YOUR TASK: Check every line of the material for the word "PkgUtil". Copy those that have it.

INPUT:
↓

(* ===== verification/Automation.v ===== *)
(** * The watchers (internal/handler: tasks_autoimplement.go, watcher.go; limits of handler.go)

    The scans that promote, resume, retry, sync, test, submit and review tasks
    on their own.  Each watcher collects candidates without [promoteMu] (its
    phase 1) and acts on them with the mutex held (phase 2, [runTwoPhase]);
    between the phases and between any two store operations the schedule of
    World.v runs the other goroutines.  The toggles, limits and the answers of
    git and of the agent sessions may change over time: [Settings] gives them at
    each position of the clock. *)

From S2P Require Import Prelude Breaker StateMachine GoStrings GoText PkgUtil TaskModel Backend Store StoreUpdate StoreWf StoreSpec StoreQuery Verdict World WorldRules Runner Execute.
From Stdlib Require Import String.
From stdpp Require Import list gmap sorting.
Local Open Scope Z_scope.
Local Open Scope string_scope.
#[local] Arguments String.append : simpl nomatch.

(** A repository of a task and its worktree, as git sees them. *)
Record RepoState := MkRepoState {
  (** [IsGitRepo(repo) && HasOriginRemote(repo)]. *)
  has_remote : bool;
  (** The worktree exists, and is a git repository. *)
  wt_stat : bool;
  wt_is_repo : bool;
  FetchOrigin : option goErr;
  (** [CommitsBehind]; [None] for an error. *)
  behind : option Z;
  (** [HasConflicts]; [None] for an error. *)
  conflicts : option bool
}.

Record Settings `{UUIDLib} := MkSettings {
  AutoimplementEnabled : nat → bool;
  AutotestEnabled : nat → bool;
  AutosubmitEnabled : nat → bool;
  AutosyncEnabled : nat → bool;
  ReviewEnabled : nat → bool;
  (** The limit of the workspace group, and the default of the env file. *)
  group_parallel : nat → option Z;
  group_test_parallel : nat → option Z;
  cachedMaxParallel : nat → Z;
  cachedMaxTestParallel : nat → Z;
  isTaskLockedByAgent : nat → uuid → bool;
  ContainerCircuitAllow : nat → bool;
  repo_state : nat → string → string → RepoState
}.
Arguments MkSettings {_}.

Definition MaxInt32 : Z := 2147483647.

(** [currentGroupParallelLimit]: an override of 0 means no limit. *)
Definition group_limit (v : option Z) : option Z :=
  match v with
  | None => None
  | Some n => Some (if Z.eqb n 0 then MaxInt32 else n)
  end.

Definition maxConcurrentTasks `{UUIDLib} (st : Settings) (n : nat) : Z :=
  match group_limit (group_parallel st n) with Some v => v | None => cachedMaxParallel st n end.
Definition maxTestConcurrentTasks `{UUIDLib} (st : Settings) (n : nat) : Z :=
  match group_limit (group_test_parallel st n) with Some v => v | None => cachedMaxTestParallel st n end.

Definition MaxTestFailRetries : Z := 3.
Definition FetchErrorGracePeriod : Z := 300000000000.
(* ===== verification/AutomationSpec.v ===== *)
(** * What the watchers guarantee

    [promote_capacity]: the promotion loop respects the limit on parallel tasks
    however stale its candidates are.  [promote_selection]: what its scan
    selects.  [tryAutoSubmit_safe]: only verified tasks are submitted.
    [tryAutoReview_slots]: the verifier runs at most twice at a time, once per task. *)

From S2P Require Import Prelude Breaker StateMachine GoStrings GoText PkgUtil TaskModel Backend Store StoreUpdate StoreWf StoreRestart StoreSpec StoreQuery Verdict World WorldRules Runner RunnerRun Execute Automation.
From Stdlib Require Import String.
From stdpp Require Import list gmap sorting.
Local Open Scope Z_scope.
Local Open Scope string_scope.

(** ** The limit on parallel tasks *)

Section capacity.
Context `{UUIDLib} {B : Type} `{!StorageBackend B} (tbl : Z → Z).
Variables (sch : Schedule B) (st : Settings) (err_text : store_error → string).
Implicit Types (s : Store B) (t : Task) (i c : uuid) (X : gset uuid).

(** The tasks in progress that are not test runs. *)
Definition regular t : Prop := Status t = TaskStatusInProgress ∧ IsTestRun t = false.
#[local] Instance regular_dec t : Decision (regular t).
Proof. unfold regular. apply _. Defined.
Definition running s : gset uuid := dom (filter (λ p : uuid * Task, regular p.2) (tasks s)).

Lemma elem_running s i : i ∈ running s ↔ ∃ t, tasks s !! i = Some t ∧ regular t.
Proof.
  unfold running. rewrite elem_of_dom. split.
  - intros [t [Ht Hr]%map_lookup_filter_Some]. eauto.
  - intros (t & Ht & Hr). exists t. by apply map_lookup_filter_Some.
Qed.
(** Step 3: a task that still names a harness. *)
Definition deprecated (ts : list batchTaskInput) : option string :=
  head (omap (λ '(i, t),
    if bool_decide (is_Some (b_Sandbox t)) then
      Some ("ref " +:+ Quote (batchRefLabel (b_Ref t) i) +:+ ": " +:+ dq +:+ "sandbox" +:+ dq +:+
            " is no longer accepted on POST /api/tasks/batch; pin the harness on the agent a flow step references")
    else if bool_decide (is_Some (b_SandboxByActivity t)) then
      Some ("ref " +:+ Quote (batchRefLabel (b_Ref t) i) +:+ ": " +:+ dq +:+ "sandbox_by_activity" +:+ dq +:+
            " is no longer accepted on POST /api/tasks/batch")
    else None) (imap pair ts)).

(** Step 4: a dependency that is neither a ref nor an identifier. *)
Definition unknown_ref (refs : gmap string nat) (ts : list batchTaskInput) : option string :=
  head (imap pair ts ≫= λ '(i, t),
    omap (λ dep, match refs !! dep, uuid_Parse dep with
                 | None, None => Some ("ref " +:+ Quote (batchRefLabel (b_Ref t) i) +:+ ": unknown ref in depends_on_refs: " +:+ Quote dep)
                 | _, _ => None
                 end) (DependsOnRefs t)).

(** Step 5: the dependencies inside the batch, as (dependency, dependent). *)
Definition batch_edges (refs : gmap string nat) (ts : list batchTaskInput) : list (nat * nat) :=
  imap pair ts ≫= λ '(i, t), omap (λ dep, match refs !! dep with Some d => Some (d, i) | None => None end) (DependsOnRefs t).

Definition cycle_refs (order : list nat) (ts : list batchTaskInput) : list string :=
  omap (λ '(i, t), if bool_decide (i ∈ order) then None else Some (batchRefLabel (b_Ref t) i)) (imap pair ts).

(** Step 7: a dependency outside the batch that is not there. *)
Fixpoint externals_exist (refs : gmap string nat) (label : string) (deps : list string) : W (option string) :=
  match deps with
  | [] => mret None
  | dep :: rest =>
    match refs !! dep with
    | Some _ => externals_exist refs label rest
    | None =>
      r ← get_task (default uuid_Nil (uuid_Parse dep));
      match r with
      | Err _ => mret (Some ("ref " +:+ Quote label +:+ ": dependency task not found: " +:+ dep))
      | Ok _ => externals_exist refs label rest
      end
    end
  end.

↑

ANSWER SPACE:
From S2P Require Import Prelude Breaker StateMachine GoStrings GoText PkgUtil TaskModel Backend Store StoreUpdate StoreWf StoreSpec StoreQuery Verdict World WorldRules Runner Execute.
From S2P Require Import Prelude Breaker StateMachine GoStrings GoText PkgUtil TaskModel Backend Store StoreUpdate StoreWf StoreRestart StoreSpec StoreQuery Verdict World WorldRules Runner RunnerRun Execute Automation.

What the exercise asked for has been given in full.